» **RECORDS**:
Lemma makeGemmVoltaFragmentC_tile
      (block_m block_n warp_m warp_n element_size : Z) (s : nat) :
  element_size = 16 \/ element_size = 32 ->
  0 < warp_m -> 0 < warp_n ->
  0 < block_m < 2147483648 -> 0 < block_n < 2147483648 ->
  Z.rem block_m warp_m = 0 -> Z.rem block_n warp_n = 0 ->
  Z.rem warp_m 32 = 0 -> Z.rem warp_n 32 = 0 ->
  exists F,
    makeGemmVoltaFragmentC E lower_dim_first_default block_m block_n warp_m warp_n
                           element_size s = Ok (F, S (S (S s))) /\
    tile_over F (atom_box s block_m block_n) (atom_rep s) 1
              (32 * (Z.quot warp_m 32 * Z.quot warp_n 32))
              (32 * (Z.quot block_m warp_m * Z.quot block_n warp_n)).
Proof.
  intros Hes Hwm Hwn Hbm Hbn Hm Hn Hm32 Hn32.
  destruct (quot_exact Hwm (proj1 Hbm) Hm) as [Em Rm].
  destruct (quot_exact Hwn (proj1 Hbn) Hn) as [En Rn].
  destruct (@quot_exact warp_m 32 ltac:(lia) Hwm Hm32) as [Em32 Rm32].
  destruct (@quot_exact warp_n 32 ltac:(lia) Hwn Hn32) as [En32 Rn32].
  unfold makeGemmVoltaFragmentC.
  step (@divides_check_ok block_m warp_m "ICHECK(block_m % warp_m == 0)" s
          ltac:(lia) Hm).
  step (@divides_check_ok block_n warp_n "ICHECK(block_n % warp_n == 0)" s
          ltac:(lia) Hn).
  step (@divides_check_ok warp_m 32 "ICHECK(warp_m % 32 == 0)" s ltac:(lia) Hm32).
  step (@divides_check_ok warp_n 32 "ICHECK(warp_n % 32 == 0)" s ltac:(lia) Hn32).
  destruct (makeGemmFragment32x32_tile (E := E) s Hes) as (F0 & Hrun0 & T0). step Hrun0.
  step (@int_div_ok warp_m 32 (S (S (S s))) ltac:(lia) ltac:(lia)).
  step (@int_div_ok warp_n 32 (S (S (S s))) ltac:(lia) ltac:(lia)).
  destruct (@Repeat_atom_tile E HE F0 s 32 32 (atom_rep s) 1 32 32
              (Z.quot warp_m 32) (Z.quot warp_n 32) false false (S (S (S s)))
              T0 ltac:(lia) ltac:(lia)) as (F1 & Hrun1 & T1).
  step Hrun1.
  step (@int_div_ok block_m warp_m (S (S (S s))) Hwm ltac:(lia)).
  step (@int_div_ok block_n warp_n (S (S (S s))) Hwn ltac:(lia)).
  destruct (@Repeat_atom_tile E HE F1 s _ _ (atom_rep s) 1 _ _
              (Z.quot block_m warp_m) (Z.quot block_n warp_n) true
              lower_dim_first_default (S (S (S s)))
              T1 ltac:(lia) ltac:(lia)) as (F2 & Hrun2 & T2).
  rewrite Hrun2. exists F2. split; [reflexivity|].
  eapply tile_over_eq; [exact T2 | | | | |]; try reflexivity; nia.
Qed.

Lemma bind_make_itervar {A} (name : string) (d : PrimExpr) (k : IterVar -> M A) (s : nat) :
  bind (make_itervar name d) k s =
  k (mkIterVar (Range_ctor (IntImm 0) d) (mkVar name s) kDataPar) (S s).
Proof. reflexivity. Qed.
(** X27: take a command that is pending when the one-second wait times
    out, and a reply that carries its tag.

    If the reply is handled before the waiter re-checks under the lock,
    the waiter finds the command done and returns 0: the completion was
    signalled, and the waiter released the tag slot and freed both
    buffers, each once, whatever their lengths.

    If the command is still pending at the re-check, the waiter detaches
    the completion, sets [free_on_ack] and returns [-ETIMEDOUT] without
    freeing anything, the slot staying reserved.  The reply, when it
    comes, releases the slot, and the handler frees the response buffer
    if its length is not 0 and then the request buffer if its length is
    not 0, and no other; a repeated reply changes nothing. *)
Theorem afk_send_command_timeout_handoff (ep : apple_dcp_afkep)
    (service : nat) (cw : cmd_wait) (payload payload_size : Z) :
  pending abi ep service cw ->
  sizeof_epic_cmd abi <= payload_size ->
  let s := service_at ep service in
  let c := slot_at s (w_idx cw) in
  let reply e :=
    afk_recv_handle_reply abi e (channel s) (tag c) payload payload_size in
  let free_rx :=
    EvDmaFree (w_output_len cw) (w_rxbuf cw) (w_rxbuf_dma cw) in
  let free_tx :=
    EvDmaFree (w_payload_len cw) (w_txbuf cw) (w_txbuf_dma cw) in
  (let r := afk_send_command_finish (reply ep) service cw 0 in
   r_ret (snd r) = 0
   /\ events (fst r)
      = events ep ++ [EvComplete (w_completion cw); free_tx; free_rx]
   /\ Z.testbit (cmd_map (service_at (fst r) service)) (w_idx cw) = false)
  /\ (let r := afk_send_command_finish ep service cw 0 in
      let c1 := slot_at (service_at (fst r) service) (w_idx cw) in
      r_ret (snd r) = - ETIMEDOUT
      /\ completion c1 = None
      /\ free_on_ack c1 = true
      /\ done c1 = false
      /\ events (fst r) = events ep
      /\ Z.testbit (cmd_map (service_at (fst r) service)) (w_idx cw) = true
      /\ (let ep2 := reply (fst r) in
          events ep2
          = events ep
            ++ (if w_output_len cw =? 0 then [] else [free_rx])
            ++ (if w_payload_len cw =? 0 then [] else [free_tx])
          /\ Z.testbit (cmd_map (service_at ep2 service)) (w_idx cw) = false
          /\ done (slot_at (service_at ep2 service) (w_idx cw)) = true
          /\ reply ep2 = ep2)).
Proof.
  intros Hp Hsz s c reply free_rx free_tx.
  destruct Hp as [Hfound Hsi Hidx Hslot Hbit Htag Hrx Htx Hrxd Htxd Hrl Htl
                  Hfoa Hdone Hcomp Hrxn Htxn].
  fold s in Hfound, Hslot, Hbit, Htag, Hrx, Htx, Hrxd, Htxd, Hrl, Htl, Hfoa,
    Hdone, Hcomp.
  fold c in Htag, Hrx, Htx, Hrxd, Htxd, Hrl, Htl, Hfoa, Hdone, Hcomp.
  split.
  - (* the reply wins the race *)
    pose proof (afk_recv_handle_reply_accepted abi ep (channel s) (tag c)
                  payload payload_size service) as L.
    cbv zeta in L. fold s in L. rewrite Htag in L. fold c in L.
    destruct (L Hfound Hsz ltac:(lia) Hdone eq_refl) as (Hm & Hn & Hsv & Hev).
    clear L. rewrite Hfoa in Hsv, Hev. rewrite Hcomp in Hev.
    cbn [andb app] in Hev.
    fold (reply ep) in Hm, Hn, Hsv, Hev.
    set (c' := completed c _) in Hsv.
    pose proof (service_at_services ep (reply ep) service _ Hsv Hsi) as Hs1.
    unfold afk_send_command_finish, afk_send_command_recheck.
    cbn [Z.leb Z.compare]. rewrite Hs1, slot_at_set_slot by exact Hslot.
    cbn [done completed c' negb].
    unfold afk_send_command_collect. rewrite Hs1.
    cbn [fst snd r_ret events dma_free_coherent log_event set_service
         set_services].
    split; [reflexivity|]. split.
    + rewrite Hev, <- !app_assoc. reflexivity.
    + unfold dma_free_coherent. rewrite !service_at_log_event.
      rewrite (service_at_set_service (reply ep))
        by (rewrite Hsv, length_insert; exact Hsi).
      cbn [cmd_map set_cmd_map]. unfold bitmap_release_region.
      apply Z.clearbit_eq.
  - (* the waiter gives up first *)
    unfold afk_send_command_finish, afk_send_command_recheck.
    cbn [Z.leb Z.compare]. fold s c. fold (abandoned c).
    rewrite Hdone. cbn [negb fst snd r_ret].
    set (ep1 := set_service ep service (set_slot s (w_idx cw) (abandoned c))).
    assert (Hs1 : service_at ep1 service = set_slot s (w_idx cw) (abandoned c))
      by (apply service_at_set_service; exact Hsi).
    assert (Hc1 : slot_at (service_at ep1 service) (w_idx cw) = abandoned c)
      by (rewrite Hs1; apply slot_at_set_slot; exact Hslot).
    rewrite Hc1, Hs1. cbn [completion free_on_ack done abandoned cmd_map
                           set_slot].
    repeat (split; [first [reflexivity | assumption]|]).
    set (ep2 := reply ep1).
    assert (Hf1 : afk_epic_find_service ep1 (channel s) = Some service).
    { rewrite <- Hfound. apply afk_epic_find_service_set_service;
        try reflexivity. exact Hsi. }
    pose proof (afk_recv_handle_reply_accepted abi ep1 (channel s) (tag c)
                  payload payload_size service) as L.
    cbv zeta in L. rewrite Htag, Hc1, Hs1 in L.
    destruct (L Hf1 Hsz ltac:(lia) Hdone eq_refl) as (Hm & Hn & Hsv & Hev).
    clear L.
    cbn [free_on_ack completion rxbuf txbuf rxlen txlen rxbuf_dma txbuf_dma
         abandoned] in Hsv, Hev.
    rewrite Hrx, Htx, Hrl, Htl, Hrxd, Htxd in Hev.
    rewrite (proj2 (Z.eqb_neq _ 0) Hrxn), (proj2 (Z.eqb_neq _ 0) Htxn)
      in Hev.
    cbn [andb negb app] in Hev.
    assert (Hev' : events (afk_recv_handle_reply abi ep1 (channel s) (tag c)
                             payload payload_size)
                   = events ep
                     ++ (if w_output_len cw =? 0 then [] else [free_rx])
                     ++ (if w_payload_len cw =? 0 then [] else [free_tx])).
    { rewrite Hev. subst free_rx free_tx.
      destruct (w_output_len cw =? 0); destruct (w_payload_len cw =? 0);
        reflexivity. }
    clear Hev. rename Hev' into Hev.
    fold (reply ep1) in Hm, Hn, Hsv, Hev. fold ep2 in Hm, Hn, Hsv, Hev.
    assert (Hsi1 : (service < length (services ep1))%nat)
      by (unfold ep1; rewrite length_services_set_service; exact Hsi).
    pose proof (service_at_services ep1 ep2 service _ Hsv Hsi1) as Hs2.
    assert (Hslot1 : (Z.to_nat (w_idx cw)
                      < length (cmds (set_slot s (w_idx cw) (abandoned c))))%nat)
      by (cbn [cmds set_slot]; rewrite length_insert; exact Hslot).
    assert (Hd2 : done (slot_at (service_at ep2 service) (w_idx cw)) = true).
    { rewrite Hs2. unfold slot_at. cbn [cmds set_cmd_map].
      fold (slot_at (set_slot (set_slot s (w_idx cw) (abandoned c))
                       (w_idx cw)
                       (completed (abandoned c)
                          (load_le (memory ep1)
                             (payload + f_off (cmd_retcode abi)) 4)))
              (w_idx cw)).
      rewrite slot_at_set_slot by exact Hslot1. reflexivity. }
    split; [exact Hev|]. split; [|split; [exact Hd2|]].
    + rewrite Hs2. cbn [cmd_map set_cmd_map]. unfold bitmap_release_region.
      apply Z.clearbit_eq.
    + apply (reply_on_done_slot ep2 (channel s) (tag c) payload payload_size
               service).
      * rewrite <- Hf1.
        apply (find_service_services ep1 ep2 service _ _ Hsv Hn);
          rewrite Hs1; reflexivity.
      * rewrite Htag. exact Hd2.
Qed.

» **TASK OBJECTIVE**:
Extract exactly the lines between the line containing "Hs2. cbn [cmd_map set_cmd_map]. unfold bitmap_release_region." and the end of the data, including both.

» **ANSWER FOR THIS EXERCISE**:
    + rewrite Hs2. cbn [cmd_map set_cmd_map]. unfold bitmap_release_region.
      apply Z.clearbit_eq.
    + apply (reply_on_done_slot ep2 (channel s) (tag c) payload payload_size
               service).
      * rewrite <- Hf1.
        apply (find_service_services ep1 ep2 service _ _ Hsv Hn);
          rewrite Hs1; reflexivity.
      * rewrite Htag. exact Hd2.
Qed.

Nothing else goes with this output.